Videomicroscopic recordings of cell behavior near the electrodes tips were performed to evaluate experimental capture yield, calculated by counting the number of cells trapped and the total number of cells flowing during an experiment. Capture yields, for both configurations, are reported in Fig. 7(a) for flow rates ranging from 5 to 50 μl/h. Each experimental point is the mean value of three experiments obtained by following 10 to 50 cells.
As expected, for a fixed channel height of 50 μm, trapping efficiency decreases as flow rate is increased. However, as predicted by simulations, the shifted configuration appears more efficient than the face-to-face geometry. Indeed, at a flow rate of 5 μl/h, this efficiency is nearly 100% for the shifted electrodes, whereas it amounts to 92% for the face-to-face configurations. At intermediate flow rate, such as 25 μl/h, trapping efficiency achieved 88% and 73% for each configuration, respectively.
However, in order to reach experimental trapping efficiency of the same order of magnitude as in the simulations, we had to work with lower flow rate. This discrepancy can be explained by different reasons. The conductivity value of the cytoplasm used for simulation does not take into account possible leakage of ions from the cytosol through the cell membrane as reported in the literature for similar electric field.41 Besides, due to Joule effect, the rise of temperature may be considered and lead to an increase in the local conductivity. Both effects could result in a decrease of the electric field in the channel due to low C-PDMS conductivity (difference between medium and electrode conductivity being decreased, voltage drop in C-PDMS is raised) leading to a lower DEP force.31 In addition, the electrical connection between gold tracks and C-PDMS may present some defects, also contributing to the reduction of the electric field in the channel during experiments. Finally, devices were simulated in 2D; the mean flow velocity was then considered for calculation, underestimating .
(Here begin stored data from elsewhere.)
(* ===== verification/HwsemLock.v ===== *)
(** * What the hardware semaphores promise

    Mutual exclusion in every state that orderly initialisation can reach, and the race of
    two initialisations that breaks it; what one call of [nu_mutex_take] and
    [nu_mutex_release] does when nobody interferes; an interleaving of two threads in which
    a wake-up is lost. *)

From Stdlib Require Import ZArith Lia Bool.
From stdpp Require Import base tactics numbers list option.
From S2P Require Import Prelude BitUtil Conc Hwsem HwsemInv.

Open Scope Z_scope.

#[local] Abbreviation ID := HWSEM_LOCK_BY_OWNER.

(** A call that has returned [z]. *)
Definition returned (s : sys op hwsem mutex_call) (t : Z) (c : mutex_call) (z : Z) : Prop := last s t = c /\ code (threads s t) = Stop z.

(** Threads of which one of each kernel initialises a semaphore are orderly. *)
Lemma allowed_orderly kk side_of chief s :
  reach (hwsem_driver kk side_of) (allowed side_of chief) sys_boot s ->
  reach_when (hwsem_driver kk side_of) (orderly side_of) sys_boot s /\
  (forall t n, last s t = Init n -> stopped (threads s t) = false -> chief (side_of t) n = t).
Proof.
  apply (reach_rule _ _ (fun s => reach_when (hwsem_driver kk side_of) (orderly side_of) sys_boot s /\
    (forall t n, last s t = Init n -> stopped (threads s t) = false -> chief (side_of t) n = t))); [|split; [apply reach_when_start|done]].
  intros x a x' [Hx Hc] Ha Hs. split.
  - eapply reach_when_step; [exact Hx| |exact Hs]. destruct a as [t c| | |]; try done. destruct Ha as (H1 & H2 & H3). split; [done|].
    destruct c as [n| | |]; try done. intros u Eu El. cbn in Hs. destruct (stopped (threads x t)) eqn:Et; [|done].
    destruct (stopped (threads x u)) eqn:Es; [done|]. pose proof (Hc u n El Es) as E. rewrite Eu, (H3 n eq_refl) in E. congruence.
  - intros t n. destruct a as [u c|u ch|p|p]; cbn in Hs.
    + destruct (stopped (threads x u)) eqn:Eu; [|done]. injection Hs as <-. cbn.
      destruct (Z.eq_dec t u) as [->|Hne]; [rewrite upd_eq; intros -> _; by apply Ha|rewrite !upd_ne by done; apply Hc].
    + destruct (thread_step _ _ _ _) as [[th h]|] eqn:E; [|done]. injection Hs as <-. cbn. intros El Est. apply Hc; [done|].
      destruct (Z.eq_dec t u) as [->|Hne]; [|by rewrite upd_ne in Est]. unfold thread_step in E. unfold stopped. by destruct (code (threads x u)).
    + destruct (_ && _); [|done]. injection Hs as <-. apply Hc.
    + destruct (thread_step _ _ _ _) as [[th h]|]; [|done]. injection Hs as <-. apply Hc.
Qed.

(** Two threads of the A35 that initialise semaphore 0 at once and then take it. *)
Definition race_side (t : Z) : side := A35.
Definition init_race : list (action mutex_call) :=
  [Start 1 (Init 0); Step 1 0; Start 2 (Init 0); Step 2 0; Step 1 0; Start 1 (Take 0 (-1))] ++ replicate 10 (Step 1 0) ++
  [Step 2 0; Start 2 (Take 0 (-1))] ++ replicate 8 (Step 2 0).
Inductive wpoint (h : whc) (p : side) (t : Z) : whc_call -> prog whc_op -> Prop :=
  | wp_stop c z : wpoint h p t c (Stop z)
  | wp_other c q : moves c = false -> straight (local_op p t) q -> wpoint h p t c q
  | wp_pvTxBuf n buf : writes p t n buf ->
      wpoint h p t (Write n buf sizeof_nu_whc_msg) (nu_whc_write p n buf sizeof_nu_whc_msg)
  | wp_send n buf : writes p t n buf ->
      wpoint h p t (Write n buf sizeof_nu_whc_msg) (WHC_Send p n buf (io_result sizeof_nu_whc_msg))
  | wp_send_words n buf f i : writes p t n buf -> 0 <= i -> i + Z.of_nat f = WHC_BUFFER_LEN -> posted h p n = false ->
      (forall j, 0 <= j < i -> TMDAT h p n j = ram h p (buf + 4 * j)) ->
      wpoint h p t (Write n buf sizeof_nu_whc_msg) (send_words p n buf f i (after_send p n))
  | wp_send_word n buf f i : writes p t n buf -> 0 <= i -> i + Z.of_nat (S f) = WHC_BUFFER_LEN -> posted h p n = false ->
      (forall j, 0 <= j < i -> TMDAT h p n j = ram h p (buf + 4 * j)) ->
      wpoint h p t (Write n buf sizeof_nu_whc_msg)
        (Do (Write_TMDAT p n i (ram h p (buf + 4 * i))) (fun _ => send_words p n buf f (i + 1) (after_send p n)))
  | wp_recv n buf : reads p t n buf ->
      wpoint h p t (Read n buf sizeof_nu_whc_msg) (WHC_Recv p n buf (io_result sizeof_nu_whc_msg))
  | wp_recv_words n buf f i : reads p t n buf -> 0 <= i -> i + Z.of_nat f = WHC_BUFFER_LEN -> posted h (other p) n = true ->
      (forall j, 0 <= j < i -> ram h p (buf + 4 * j) = TMDAT h (other p) n j) ->
      wpoint h p t (Read n buf sizeof_nu_whc_msg) (recv_words p n buf f i (after_recv p n))
  | wp_recv_word n buf f i : reads p t n buf -> 0 <= i -> i + Z.of_nat (S f) = WHC_BUFFER_LEN -> posted h (other p) n = true ->
      (forall j, 0 <= j < i -> ram h p (buf + 4 * j) = TMDAT h (other p) n j) ->
      wpoint h p t (Read n buf sizeof_nu_whc_msg)
        (Do (Store p (buf + 4 * i) (TMDAT h (other p) n i)) (fun _ => recv_words p n buf f (i + 1) (after_recv p n))).

(** What the handler accesses. *)
Definition handler_op (o : whc_op) : Prop :=
  match o with
  | Read_INTSTS _ | Write_INTSTS _ _ | Read_pvTxBuf _ _ | Write_pvTxBuf _ _ _ | Has_tx_complete _ _ | Has_rx_indicate _ _
  | Call_tx_complete _ _ _ | Call_rx_indicate _ _ => True
  | _ => False
  end.

Record whc_inv (s : sys whc_op whc whc_call) : Prop := {
  wi_msgs : msgs_ok (hw s);
  wi_thr : forall t, wpoint (hw s) (side_of t) t (last s t) (code (threads s t));
  wi_isr : forall p, straight handler_op (code (isr s p))
}.

(** ** What the others do *)

(** A change that respects what thread [t] on [p] knows. *)
Record wquiet (p : side) (t : Z) (h h' : whc) : Prop := {
  wq_free n : is_chn n -> sender p n = t -> posted h p n = false -> posted h' p n = false;
  wq_data n i : is_chn n -> sender p n = t -> TMDAT h' p n i = TMDAT h p n i;
  wq_full n i : is_chn n -> receiver p n = t -> posted h (other p) n = true ->
    posted h' (other p) n = true /\ TMDAT h' (other p) n i = TMDAT h (other p) n i;
  wq_ram a : area p a = t -> ram h' p a = ram h p a
}.

Lemma wquiet_same p t h h' : TMDAT h' = TMDAT h -> posted h' = posted h -> ram h' = ram h -> wquiet p t h h'.
Proof. intros E1 E2 E3. split; intros *; rewrite ?E1, ?E2, ?E3; done. Qed.

Lemma wquiet_trans p t h1 h2 h3 : wquiet p t h1 h2 -> wquiet p t h2 h3 -> wquiet p t h1 h3.
Proof.
  intros [A1 A2 A3 A4] [B1 B2 B3 B4]. split.
  - eauto.
  - intros n i Hn Hs. by rewrite B2, A2.
  - intros n i Hn Hr Hp. destruct (A3 n i Hn Hr Hp) as [Hp2 E]. destruct (B3 n i Hn Hr Hp2) as [Hp3 E3]. by rewrite E3, E.
  - intros a Ha. by rewrite B4, A4.
Qed.

Lemma wquiet_point p t h h' c q : wquiet p t h h' -> wpoint h p t c q -> wpoint h' p t c q.
Proof.
  intros [Q1 Q2 Q3 Q4]. destruct 1; try (by constructor).
  - destruct H as (Hn & Hs & Hb). apply wp_send_words; auto; [by split|]. intros j Hj. rewrite Q2, Q4 by (try done; apply Hb; lia). auto.
  - destruct H as (Hn & Hs & Hb). assert (Hi : area p (buf + 4 * i) = t) by (apply Hb; lia). rewrite <-(Q4 _ Hi).
    apply wp_send_word; auto; [by split|]. intros j Hj. rewrite Q2, Q4 by (try done; apply Hb; lia). auto.
  - destruct H as (Hn & Hs & Hb). apply wp_recv_words; auto; [by split|by apply (Q3 n 0)|]. intros j Hj.
    rewrite Q4 by (apply Hb; lia). destruct (Q3 n j Hn Hs H2) as [_ ->]. auto.
  - destruct H as (Hn & Hs & Hb). destruct (Q3 n i Hn Hs H2) as [Hp <-]. apply wp_recv_word; auto; [by split|]. intros j Hj.
    rewrite Q4 by (apply Hb; lia). destruct (Q3 n j Hn Hs H2) as [_ ->]. auto.
Qed.

(** ** Messages and the record *)

Lemma msgs_same h h' :
  events h' = events h -> posted h' = posted h -> (forall p n i, posted h p n = true -> TMDAT h' p n i = TMDAT h p n i) ->
  msgs_ok h -> msgs_ok h'.
Proof.
  intros E1 E2 E3 H p n Hn. rewrite E1, (H p n Hn). f_equal. unfold in_channel. rewrite E2. destruct (posted h p n) eqn:Ep; [|done].
  f_equal. apply map_ext. intros i. by rewrite E3.
Qed.

Lemma msgs_record h e :
  (forall p n, sent_by p n e = None /\ received_from p n e = None) -> msgs_ok h -> msgs_ok (record h e).
Proof.
  intros He H p n Hn. unfold sent, received, in_channel. cbn. rewrite !omap_app. cbn.
  destruct (He p n) as [-> ->]. rewrite !app_nil_r. by apply H.
Qed.

(** A return that reports no message. *)
Lemma msgs_leave t c th h :
  (forall z, code th = Stop z -> moves c = false \/ z <> sizeof_nu_whc_msg) ->
  msgs_ok h -> msgs_ok (leave (whc_driver side_of) t c th h).
Proof.
  intros Hz H. unfold leave. destruct (code th) as [z| | |] eqn:E; try done. apply msgs_record; [|done]. intros p n.
  destruct (Hz z eq_refl) as [Hc|Hne]; [by destruct c|]. apply Z.eqb_neq in Hne.
  destruct c; cbn; rewrite ?Hne, ?andb_false_r; done.
Qed.

Lemma wpoint_leave t c th h p u d q : wpoint h p u d q -> wpoint (leave (whc_driver side_of) t c th h) p u d q.
Proof. apply wquiet_point. unfold leave. destruct (code th); by apply wquiet_same. Qed.

(** The message goes into the channel, and the write returns. *)
Lemma msgs_posted t n buf sts h :
  is_chn n -> posted h (side_of t) n = false ->
  (forall j, 0 <= j < WHC_BUFFER_LEN -> TMDAT h (side_of t) n j = ram h (side_of t) (buf + 4 * j)) ->
  msgs_ok h ->
  let h' := set_posted h (upd_side (posted h) (side_of t) (fun m => named (shl32 1 n) m || posted h (side_of t) m)) sts in
  msgs_ok (record h' (Returned t (Write n buf sizeof_nu_whc_msg) sizeof_nu_whc_msg (words_at (ram h' (side_of t)) buf))).
Proof.
  intros Hn Hp Hd H h' p m Hm. unfold sent, received. cbn. rewrite !omap_app. cbn. rewrite app_nil_r.
  fold (sent p m (events h)) (received p m (events h)). rewrite (H p m Hm). unfold in_channel. cbn. unfold upd_side.
  destruct (decide (p = side_of t)) as [->|Hne]; cbn [andb].
  - rewrite bool_decide_true by done. cbn [andb]. rewrite named_bit by done. destruct (Z.eqb_spec m n) as [->|Hmn]; cbn [orb].
    + rewrite Z.eqb_refl, Hp. cbn. rewrite app_nil_r. do 2 f_equal. rewrite !Hd by (unfold WHC_BUFFER_LEN; lia). done.
    + assert ((n =? m) = false) as -> by lia. cbn. by rewrite app_nil_r.
  - rewrite bool_decide_false by done. cbn. by rewrite app_nil_r.
Qed.

(** The message is out of the channel, and the read returns. *)
Lemma msgs_taken t n buf sts h :
  is_chn n -> posted h (other (side_of t)) n = true ->
  (forall j, 0 <= j < WHC_BUFFER_LEN -> ram h (side_of t) (buf + 4 * j) = TMDAT h (other (side_of t)) n j) ->
  msgs_ok h ->
  let q := other (side_of t) in
  let h' := set_posted h (upd_side (posted h) q (fun m => negb (named (shl32 1 n) m) && posted h q m)) sts in
  msgs_ok (record h' (Returned t (Read n buf sizeof_nu_whc_msg) sizeof_nu_whc_msg (words_at (ram h' (side_of t)) buf))).
Proof.
  intros Hn Hp Hd H q h' p m Hm. fold q in Hp. unfold sent, received. cbn. rewrite !omap_app. cbn. rewrite app_nil_r.
  fold (sent p m (events h)) (received p m (events h)). rewrite (H p m Hm). unfold in_channel. cbn. unfold upd_side.
  destruct (decide (p = q)) as [->|Hne]; cbn [andb].
  - rewrite bool_decide_true by (unfold q; by rewrite other_other). cbn [andb]. rewrite named_bit by done.
    destruct (Z.eqb_spec m n) as [->|Hmn]; cbn [negb andb].
    + rewrite Z.eqb_refl, Hp. cbn. rewrite app_nil_r. do 2 f_equal. rewrite !Hd by (unfold WHC_BUFFER_LEN; lia). done.
    + assert ((n =? m) = false) as -> by lia. cbn. by rewrite app_nil_r.
  - rewrite bool_decide_false; [cbn; by rewrite app_nil_r|]. intros E. apply Hne. unfold q. rewrite E. by rewrite other_other.
Qed.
Even if trapping efficiency is an important figure of merit for rare cell capture, the throughput should also be sufficiently high in order to decrease the time of sample treatment. In Fig. 7(b), we report the influence of channel depth (50 and 100 μm) on the experimental capture yield for flow rates up to 80 μl/h, for shifted electrode configuration. We show here that by using thicker electrodes (100 μm), it is possible to maintain a large yield for higher flow rate. Indeed, this yield ranges from 96% to 79% for flow rates ranging from 10 to 80 μl/h. We can deduce that, thanks to thick C-PDMS electrodes, DEP capture throughput can be increased while keeping a large capture yield. This yield is in the same order of magnitude as previously published works42 where yield ranges from 60 to 96% and flow rates ranges from 6 μl/h to 1 ml/h.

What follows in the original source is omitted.